Broken into those three sections, the documentary paints a colorful picture of the wide array of people who found themselves caught up in the cash craze of importing marijuana, either from Jamaica in the Coptic’s case, or from Columbia in the Black Tuna Gang and Everglades City cases.
After a very public fight against the law, the members of the Ethiopian Coptic Zion Church (ECZC) was accused and found guilty of smuggling an absolutely staggering amount of marijuana into the country during the early ’70s.
The ECZC sprung from Rastafari movements in Jamaica and incorporated the teachings of Marcus Garvey. The church, which claimed that marijuana was crucial to the practice of their religion, was recognized as a legitimate religion by the Supreme Court and attempted to operate out of a massive compound on Star Island in Miami under the same protections granted to Native Americans’ use of peyote. The film includes interviews with most of the “Brothers” from the ECZC, who are some of the most entertaining and impressively-bearded men I’ve ever seen. Archival footage of the ECZC shows very young children toking on enormous spliffs, as well as footage of enormous amounts of marijuana being imported from Jamaica. The section ends with their prison sentences, which were respectable.
The second section involved the Black Tuna Gang, a group of young men who were made examples of after being raided for smuggling. The Black Tuna Gang’s story is a sad one, of broken families, corruption, lies and ruthless sentencing. Several retired DEA and FBI agents make appearances wearing dark glasses and making themselves look overfed and inhumane. It made for a little bit of a bummer, after the Coptic section’s rather gaff-heaviness.
The documentary closed with the story of Everglades City. Not just a few smugglers in Everglades City, but the whole town. Everglades City at the time was a town of a little over 500 people, with about “four names in the phone book.” Everyone was related in some way and everyone knew each other.
After increased fishing regulations put a stranglehold on Everglades City’s main industry, the town began taking things into their own hands. Corben has gathered interviews with the townspeople that are just incredibly funny. Eventually, of course, the law caught on and came down on the town town. Something like 90% of the male citizens were arrested. After the raid, it was a good place to be a single guy, one subject says. It was a town of nothing but women.

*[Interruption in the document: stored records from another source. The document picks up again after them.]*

Lemma LogBatch_EncodeRows_Decode (zone : Z -> Z) (b : LogBatch) (s : Schema) (compacted : bool) (encoded : list byte) :
  logInRange b = true -> rowHeaderBytes s (rowEncodingOf compacted) <= maxRowBytes ->
  LogBatch_EncodeRows b s compacted = Ok encoded -> glen encoded <= maxRowBytes ->
  DecodeLogBatchRows zone s encoded compacted = Ok (retainLog zone s compacted b).
Proof.
  intros Hr Hh H Hmax. apply LogBatch_EncodeRows_layout in H as (Hm & rows & Hf & ->).
  set (recs := concat _) in *. apply Forall2_length in Hf as Hlen.
  pose proof (logRecords_glen (lb_Records b) rows Hlen) as H5. fold recs in H5.
  destruct (logLayout_fields b recs Hm)
    as (Hg & F1 & F2 & F3 & F4 & F5 & F6 & F7 & F8 & F9 & F10 & F11 & F12).
  destruct (logLayout_records b recs) as (p & Ep & Hp). rewrite logCovered_glen in *.
  unfold logInRange in Hr. rewrite !andb_true_iff in Hr. destruct Hr as ((((((R1 & R2) & R3) & R4) & R5) & R6) & R7).
  pose proof (glen_nonneg recs). pose proof (glen_nonneg (lb_Records b)). rewrite maxRowBytes_val in *.
  rewrite logEpoch_glen in *.
  assert (Hu : byte.unsigned (byte.of_Z (lb_Magic b)) = lb_Magic b).
  { rewrite byte.unsigned_of_Z. apply Z.mod_small. lia. }
  set (e := if lb_Magic b =? 1 then 4 else 0) in *.
  assert (He : (if lb_Magic b =? 1 then logBatchV1HeaderSize else logBatchV0HeaderSize) = 48 + e /\
    (if lb_Magic b =? 1 then (25, 29) else (21, 25)) = (25 + e - 4, 25 + e) /\ 0 <= e <= 4).
  { subst e. by destruct (lb_Magic b =? 1). }
  destruct He as (He1 & He2 & He).
  unfold DecodeLogBatchRows, logBatchHeader. rewrite maxRowBytes_val. if_false.
  rewrite F1. cbn [mbind outcome_bind]. rewrite Hu, He1, He2.
  replace (negb (lb_Magic b =? 1) && negb (lb_Magic b =? 0)) with false by lia. cbv iota. if_false.
  rewrite F3. cbn [mbind outcome_bind]. rewrite !uint32_small by (rewrite ?uint32_small; lia). if_false.
  rewrite F7, F6. cbn [mbind outcome_bind]. rewrite uint32_small by apply crc32c_range.
  rewrite Z.eqb_refl. cbn [negb mbind outcome_bind]. rewrite F12. cbn [mbind outcome_bind].
  rewrite !uint32_small by (rewrite ?uint32_small; lia).
  replace ((_ - _) / 5 <? glen (lb_Records b)) with false by zlia. cbv iota.
  rewrite F2, F4, F8, F9, F10, F11. cbn [mbind outcome_bind].
  rewrite !uwrap_wider by lia. rewrite !swrap_uwrap_small by done.
  replace (if lb_Magic b =? 1 then _ else _) with (Ok (if lb_Magic b =? 1 then lb_LeaderEpoch b else 0)).
  2:{ destruct (Z.eqb_spec (lb_Magic b) 1) as [E1|]; [|done]. rewrite F5 by done.
      cbn [mbind outcome_bind]. by rewrite uwrap_wider, swrap_uwrap_small by (done || lia). }
  cbn [mbind outcome_bind].
  replace (Z.to_nat (glen (lb_Records b))) with (length (lb_Records b)) by (unfold glen; lia).
  rewrite <- Hp, Ep. subst recs. rewrite decodeLogRecords_round by (rewrite ?maxRowBytes_val; done || lia).
  cbn [mbind outcome_bind]. rewrite Z.eqb_refl. cbn [negb]. unfold retainLog. by destruct (lb_AppendOnly b).
Qed.

(** Log batches round-trip, in both versions and both row encodings: a batch that
    [LogBatch.EncodeRows] produces within the size limit is accepted by [DecodeLogBatchRows]
    with every header field, change type and retained row, and with consecutive offsets from
    the base offset. *)
Theorem log_batch_roundtrip (zone : Z -> Z) (b : LogBatch) (s : Schema) (compacted : bool) (encoded : list byte) :
  logInRange b = true -> rowHeaderBytes s (rowEncodingOf compacted) <= maxRowBytes ->
  LogBatch_EncodeRows b s compacted = Ok encoded -> glen encoded <= maxRowBytes ->
  DecodeLogBatchRows zone s encoded compacted = Ok (retainLog zone s compacted b).
Proof. apply LogBatch_EncodeRows_Decode. Qed.

Definition logSchema : Schema :=
  MkSchema [MkColumn "id" IntType false None "" 0; MkColumn "name" StringType true None "" 0] [] [] [] [] 0.

Definition sampleLogBatch : LogBatch :=
  MkLogBatch 1 100 1700000000123 5 2 false 3 4
    [MkRecord [] [VInt32 7; VString "go"] Insert (MkTime 0 0 0) 0;
     MkRecord [] [VInt32 8; VNil] Delete (MkTime 0 0 0) 0].

Lemma log_batch_roundtrip_witness :
  DecodeLogBatchRows (fun _ => 0) logSchema
    (bytesOr (LogBatch_EncodeRows sampleLogBatch logSchema false)) false =
  Ok (retainLog (fun _ => 0) logSchema false sampleLogBatch).
Proof.
  apply (log_batch_roundtrip (fun _ => 0) sampleLogBatch logSchema false).
  - vm_compute. reflexivity.
  - by vm_compute.
  - vm_compute. reflexivity.
  - by vm_compute.
Defined.

(** ** Log decoding is total *)

Lemma decodeLogRecord_returns zone s baseOffset commitTime encoded position i compacted :
  forallb columnTyped (sch_Columns s) = true -> 0 <= position ->
  returns (decodeLogRecord zone s baseOffset commitTime encoded position i compacted) = true /\
  forall r next, decodeLogRecord zone s baseOffset commitTime encoded position i compacted = Ok (r, next) ->
    position < next.
Proof.
  intros Ht Hp. unfold decodeLogRecord. destruct (Z.ltb_spec (glen encoded - position) 5); [done|].
  destruct (getLE_safe 4 encoded position) as [len ->]; [lia|cbn; lia|]. cbn [mbind outcome_bind].
  destruct (_ || _) eqn:E; [done|].
  destruct (index_safe encoded (position + 4)) as [c ->]; [lia|]. cbn [mbind outcome_bind].
  destruct (ChangeType_Validate _) as [[]| | |] eqn:Ec; try done; cbn [rewrap mbind outcome_bind].
  - destruct (slice_safe encoded (position + 4 + 1) (position + 4 + len)) as [body ->]; [lia..|].
    cbn [mbind outcome_bind]. unfold DecodeRowAs. split.
    + apply bind_returns; [|done]. destruct compacted; by apply decodeRow_returns.
    + intros r next H'. inv_ok. lia.
  - unfold ChangeType_Validate in Ec. by destruct (negb _).
  - unfold ChangeType_Validate in Ec. by destruct (negb _).
Qed.

Lemma decodeLogRecords_returns zone s baseOffset commitTime encoded compacted n : forall position i,
  forallb columnTyped (sch_Columns s) = true -> 0 <= position ->
  returns (decodeLogRecords zone s baseOffset commitTime encoded compacted n position i) = true.
Proof.
  induction n as [|n IH]; intros position i Ht Hp; [done|]. cbn [decodeLogRecords].
  destruct (decodeLogRecord_returns zone s baseOffset commitTime encoded position i compacted Ht Hp) as [Hr Hn].
  apply bind_returns; [done|]. intros [r next] E. apply Hn in E.
  apply bind_returns; [apply IH; done || lia|]. by intros [].
Qed.

Lemma logBatchHeader_Ok encoded magic headerSize schemaOffset :
  logBatchHeader encoded = Ok (magic, headerSize, schemaOffset) ->
  headerSize = schemaOffset + 23 /\ headerSize <= glen encoded /\ 25 <= schemaOffset.
Proof.
  unfold logBatchHeader. destruct (_ || _); [done|]. intros H. apply bind_Ok in H as (b & _ & H).
  destruct (negb _ && negb _); [done|].
  destruct (byte.unsigned b =? 1); unfold logBatchV0HeaderSize, logBatchV1HeaderSize in H;
    (destruct (Z.ltb_spec (glen encoded) 52) || destruct (Z.ltb_spec (glen encoded) 48)); try done;
    inv_ok; repeat (case_match; inv_ok); lia.
Qed.

Lemma logBatchHeader_returns encoded : returns (logBatchHeader encoded) = true.
Proof.
  unfold logBatchHeader. destruct (_ || _) eqn:E; [done|].
  destruct (index_safe encoded 12) as [b ->]; [lia|]. cbn [mbind outcome_bind].
  destruct (negb _ && negb _); [done|]. unfold logBatchV0HeaderSize, logBatchV1HeaderSize, slice_from.
  destruct (byte.unsigned b =? 1).
  - destruct (Z.ltb_spec (glen encoded) 52); [done|].
    destruct (getLE_safe 4 encoded 8) as [z1 ->]; [lia|cbn; lia|]. cbn [mbind outcome_bind]. case_match; [done|].
    destruct (slice_safe encoded 29 (glen encoded)) as [cov ->]; [lia..|]. cbn [mbind outcome_bind].
    destruct (getLE_safe 4 encoded 25) as [z2 ->]; [lia|cbn; lia|]. cbn [mbind outcome_bind]. by case_match.
  - destruct (Z.ltb_spec (glen encoded) 48); [done|].
    destruct (getLE_safe 4 encoded 8) as [z1 ->]; [lia|cbn; lia|]. cbn [mbind outcome_bind]. case_match; [done|].
    destruct (slice_safe encoded 25 (glen encoded)) as [cov ->]; [lia..|]. cbn [mbind outcome_bind].
    destruct (getLE_safe 4 encoded 21) as [z2 ->]; [lia|cbn; lia|]. cbn [mbind outcome_bind]. by case_match.
Qed.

One thread that runs throughout the film is the unfair severity of punishments for non-violent crimes such as drug possession or trafficking. Some of the very candid and kind seeming individuals in the film served upwards of 30 years in prison for a crime that between 40 and 55 percent American citizens have committed, depending on what surveys you look at. What are we to make of a country whose laws make criminals out of a good portion of its populace?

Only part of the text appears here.